§ PROMPT: Among the entries below, find the lines with the word "ends" and return them.

§ MATERIAL TO PROCESS:
Lemma removeAll_no_match pat c rest :
  startsWith pat (c :: rest) = false →
  removeAll pat (c :: rest) = c :: removeAll pat rest.
Proof. unfold removeAll. cbn [removeAllFrom]. by intros ->. Qed.

(** After the replacement no fence is left, and the result starts with no
    more backticks than the text did. *)
Lemma removeAll_fence_clean s :
  includes fence (removeAll fence s) = false
  ∧ (startsWith [0x60%N] (removeAll fence s) = true
     → startsWith [0x60%N] s = true)
  ∧ (startsWith [0x60%N; 0x60%N] (removeAll fence s) = true
     → startsWith [0x60%N; 0x60%N] s = true).
Proof.
  remember (length s) as n eqn:Hn. revert s Hn.
  induction n as [n IH] using lt_wf_ind. intros s Hn.
  destruct (startsWith fence s) eqn:Hstart.
  - apply startsWith_spec in Hstart as [b ->].
    rewrite removeAll_fence_match.
    destruct (IH (length b)) with (s := b) as (Hclean & _ & _);
      [rewrite Hn, length_app; simpl; lia | done |].
    split_and!; [done | done | done].
  - destruct s as [|c rest]; [done|].
    rewrite removeAll_no_match by done.
    destruct (IH (length rest)) with (s := rest) as (Hclean & H1 & H2);
      [rewrite Hn; simpl; lia | done |].
    split_and!.
    + cbn [includes]. rewrite Hclean, orb_false_r.
      apply not_true_is_false. intros Hs.
      cbn [startsWith fence] in Hs.
      apply andb_true_iff in Hs as [Hc Hs]. apply bool_decide_eq_true in Hc.
      specialize (H2 Hs). subst c.
      apply startsWith_spec in H2 as [b ->]. discriminate Hstart.
    + intros [b Hb]%startsWith_spec. injection Hb as -> _.
      apply startsWith_spec. by exists rest.
    + intros [b Hb]%startsWith_spec. injection Hb as -> Hb.
      assert (startsWith [0x60%N] (removeAll fence rest) = true) as Hd
        by (apply startsWith_spec; exists b; by rewrite Hb).
      apply H1, startsWith_spec in Hd as [b' ->].
      apply startsWith_spec. by exists b'.
Qed.

Lemma stripFences_clean text : includes fence (stripFences text) = false.
Proof.
  unfold stripFences.
  destruct (trim_infix (removeAll fence (removeAll (fence ++ js "json") text)))
    as (a & b & Hab).
  apply (includes_infix fence a _ b). rewrite <- Hab.
  apply removeAll_fence_clean.
Qed.

(** The three ways [cleanJson] ends. *)
Lemma cleanJson_cases text :
  cleanJson text =
  let cleaned := stripFences text in
  if negb (indexOf 0x5B%N cleaned =? -1)%Z
     && ((indexOf 0x5B%N cleaned <? indexOf 0x7B%N cleaned)%Z
         || (indexOf 0x7B%N cleaned =? -1)%Z)
  then substring (indexOf 0x5B%N cleaned) (lastIndexOf 0x5D%N cleaned + 1) cleaned
  else if negb (indexOf 0x7B%N cleaned =? -1)%Z
  then substring (indexOf 0x7B%N cleaned) (lastIndexOf 0x7D%N cleaned + 1) cleaned
  else cleaned.
Proof.
  unfold cleanJson. cbn zeta.
  set (cleaned := stripFences text).
  pose proof (lastIndexOf_ge 0x5D%N cleaned) as H1.
  pose proof (lastIndexOf_ge 0x7D%N cleaned) as H2.
  destruct (negb (indexOf 0x5B%N cleaned =? -1)%Z
            && ((indexOf 0x5B%N cleaned <? indexOf 0x7B%N cleaned)%Z
                || (indexOf 0x7B%N cleaned =? -1)%Z)) eqn:Hbr.
  - apply andb_true_iff in Hbr as [Hbr _]. rewrite Hbr.
    rewrite (proj2 (Z.eqb_neq (lastIndexOf 0x5D%N cleaned + 1) (-1))) by lia.
    reflexivity.
  - destruct (negb (indexOf 0x7B%N cleaned =? -1)%Z) eqn:Hbc; [|done].
    cbn [andb].
    rewrite (proj2 (Z.eqb_neq (lastIndexOf 0x7D%N cleaned + 1) (-1))) by lia.
    rewrite ?Hbc. reflexivity.
Qed.

Lemma removeAll_absent p pat s : p ∉ s → removeAll (p :: pat) s = s.
Proof.
  induction s as [|c s IH]; [done|].
  intros [Hne Hs]%not_elem_of_cons. rewrite removeAll_no_match.
  - by rewrite IH.
  - cbn [startsWith]. by rewrite bool_decide_eq_false_2.
Qed.

Lemma indexOf_after c pre rest :
  c ∉ pre →
  indexOf c (pre ++ rest)
  = if (indexOf c rest =? -1)%Z then (-1)%Z
    else (Z.of_nat (length pre) + indexOf c rest)%Z.
Proof.
  induction pre as [|u pre IH]; cbn [indexOf app].
  - intros _. destruct (Z.eqb_spec (indexOf c rest) (-1)); simpl; lia.
  - intros [Hne Hs]%not_elem_of_cons. rewrite decide_False by done.
    rewrite IH by done. cbn zeta. rewrite length_cons, Nat2Z.inj_succ.
    pose proof (indexOf_ge c rest).
    destruct (Z.eqb_spec (indexOf c rest) (-1)); [done|].
    destruct (Z.eqb_spec (Z.of_nat (length pre) + indexOf c rest) (-1)); lia.
Qed.

(** X17: the result of [cleanJson] is a contiguous part of the text that
    is left after the fences are removed and the ends trimmed, and it holds
    no run of three backticks; a text without backticks loses nothing but
    the white space at its ends before the selection. *)
Theorem cleanJson_clean (text : JSString) :
  (∃ a b, stripFences text = a ++ cleanJson text ++ b)
  ∧ includes fence (cleanJson text) = false
  ∧ (0x60%N ∉ text → stripFences text = trim text).
Proof.
  assert (∃ a b, stripFences text = a ++ cleanJson text ++ b) as Hinfix.
  { rewrite cleanJson_cases. cbn zeta.
    repeat (match goal with |- context [if ?b then _ else _] => destruct b end);
      try apply substring_infix.
    exists [], []. by rewrite app_nil_r. }
  split_and!; [done | |].
  - destruct Hinfix as (a & b & Hab).
    apply (includes_infix fence a _ b). rewrite <- Hab.
    apply stripFences_clean.
  - intros Hno. unfold stripFences, fence. cbn [app].
    rewrite (removeAll_absent _ _ text) by done.
    by rewrite removeAll_absent by done.
Qed.

Lemma cleanJson_clean_witness : stripFences (js " [1, 2] ") = trim (js " [1, 2] ").
Proof.
  refine (proj2 (proj2 (cleanJson_clean (js " [1, 2] "))) _).
  apply (bool_decide_unpack _). by vm_compute.
Defined.

Lemma substring_between pre o mid c post :
  substring (Z.of_nat (length pre)) (Z.of_nat (length (pre ++ o :: mid)) + 1)
    ((pre ++ o :: mid) ++ c :: post)
  = o :: mid ++ [c].
Proof.
  replace (Z.of_nat (length (pre ++ o :: mid)) + 1)%Z
    with (Z.of_nat (length pre + length (o :: mid ++ [c])))
    by (rewrite !length_app; simpl; rewrite length_app; simpl; lia).
  replace ((pre ++ o :: mid) ++ c :: post)
    with (pre ++ (o :: mid ++ [c]) ++ post)
    by (rewrite <- !app_assoc; simpl; by rewrite <- app_assoc).
  apply substring_slice.
Qed.

(** The index of a code unit in a text that starts with another one. *)
Lemma indexOf_behind c o rest :
  o ≠ c → indexOf c (o :: rest) = (-1)%Z ∨ (1 ≤ indexOf c (o :: rest))%Z.
Proof.
  intros Hne. cbn [indexOf]. rewrite decide_False by done. cbn zeta.
  pose proof (indexOf_ge c rest).
  destruct (Z.eqb_spec (indexOf c rest) (-1)); lia.
Qed.

(** X18: when the cleaned text opens with a square bracket before any
    brace and a closing square bracket follows, the result runs from the
    first opening bracket to the last closing one; likewise with braces
    when a brace comes first. *)
Theorem cleanJson_extracts :
  (∀ text pre mid post,
     stripFences text = pre ++ [0x5B%N] ++ mid ++ [0x5D%N] ++ post →
     0x5B%N ∉ pre → 0x7B%N ∉ pre → 0x5D%N ∉ post →
     cleanJson text = [0x5B%N] ++ mid ++ [0x5D%N])
  ∧ (∀ text pre mid post,
       stripFences text = pre ++ [0x7B%N] ++ mid ++ [0x7D%N] ++ post →
       0x5B%N ∉ pre → 0x7B%N ∉ pre → 0x7D%N ∉ post →
       cleanJson text = [0x7B%N] ++ mid ++ [0x7D%N]).
Proof.
  split.
  - intros text pre mid post Hclean Hbr Hbc Hpost.
    assert (stripFences text = pre ++ 0x5B%N :: (mid ++ 0x5D%N :: post)) as Hc
      by exact Hclean.
    rewrite cleanJson_cases, Hc. cbn zeta.
    rewrite (indexOf_first 0x5B%N pre) by done.
    rewrite (indexOf_after 0x7B%N pre) by done.
    replace (pre ++ 0x5B%N :: mid ++ 0x5D%N :: post)
      with ((pre ++ 0x5B%N :: mid) ++ 0x5D%N :: post)
      by (by rewrite <- app_assoc).
    rewrite lastIndexOf_last by done.
    destruct (indexOf_behind 0x7B%N 0x5B%N (mid ++ 0x5D%N :: post)) as [-> | Hge];
      [done | |].
    + rewrite (proj2 (Z.eqb_neq (Z.of_nat (length pre)) (-1))) by lia.
      rewrite ?orb_true_r, ?andb_false_r; cbn [negb andb orb Z.eqb]; apply substring_between.
    + rewrite (proj2 (Z.eqb_neq (Z.of_nat (length pre)) (-1))) by lia.
      rewrite (proj2 (Z.eqb_neq (indexOf 0x7B%N _) (-1))) by lia.
      rewrite (proj2 (Z.ltb_lt _ _)) by lia.
      rewrite ?orb_true_r, ?andb_false_r; cbn [negb andb orb Z.eqb]; apply substring_between.
  - intros text pre mid post Hclean Hbr Hbc Hpost.
    assert (stripFences text = pre ++ 0x7B%N :: (mid ++ 0x7D%N :: post)) as Hc
      by exact Hclean.
    rewrite cleanJson_cases, Hc. cbn zeta.
    rewrite (indexOf_first 0x7B%N pre) by done.
    rewrite (indexOf_after 0x5B%N pre) by done.
    replace (pre ++ 0x7B%N :: mid ++ 0x7D%N :: post)
      with ((pre ++ 0x7B%N :: mid) ++ 0x7D%N :: post)
      by (by rewrite <- app_assoc).
    rewrite lastIndexOf_last by done.
    rewrite (proj2 (Z.eqb_neq (Z.of_nat (length pre)) (-1))) by lia.
    rewrite orb_false_r.
    destruct (indexOf_behind 0x5B%N 0x7B%N (mid ++ 0x7D%N :: post)) as [-> | Hge];
      [done | |].
    + rewrite ?orb_true_r, ?andb_false_r; cbn [negb andb orb Z.eqb]; apply substring_between.
    + rewrite (proj2 (Z.eqb_neq (indexOf 0x5B%N _) (-1))) by lia.
      rewrite (proj2 (Z.ltb_ge _ _)) by lia.
      rewrite ?orb_true_r, ?andb_false_r; cbn [negb andb orb Z.eqb]; apply substring_between.
Qed.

§ ANSWER SPACE:
(** The three ways [cleanJson] ends. *)
    is left after the fences are removed and the ends trimmed, and it holds
    the white space at its ends before the selection. *)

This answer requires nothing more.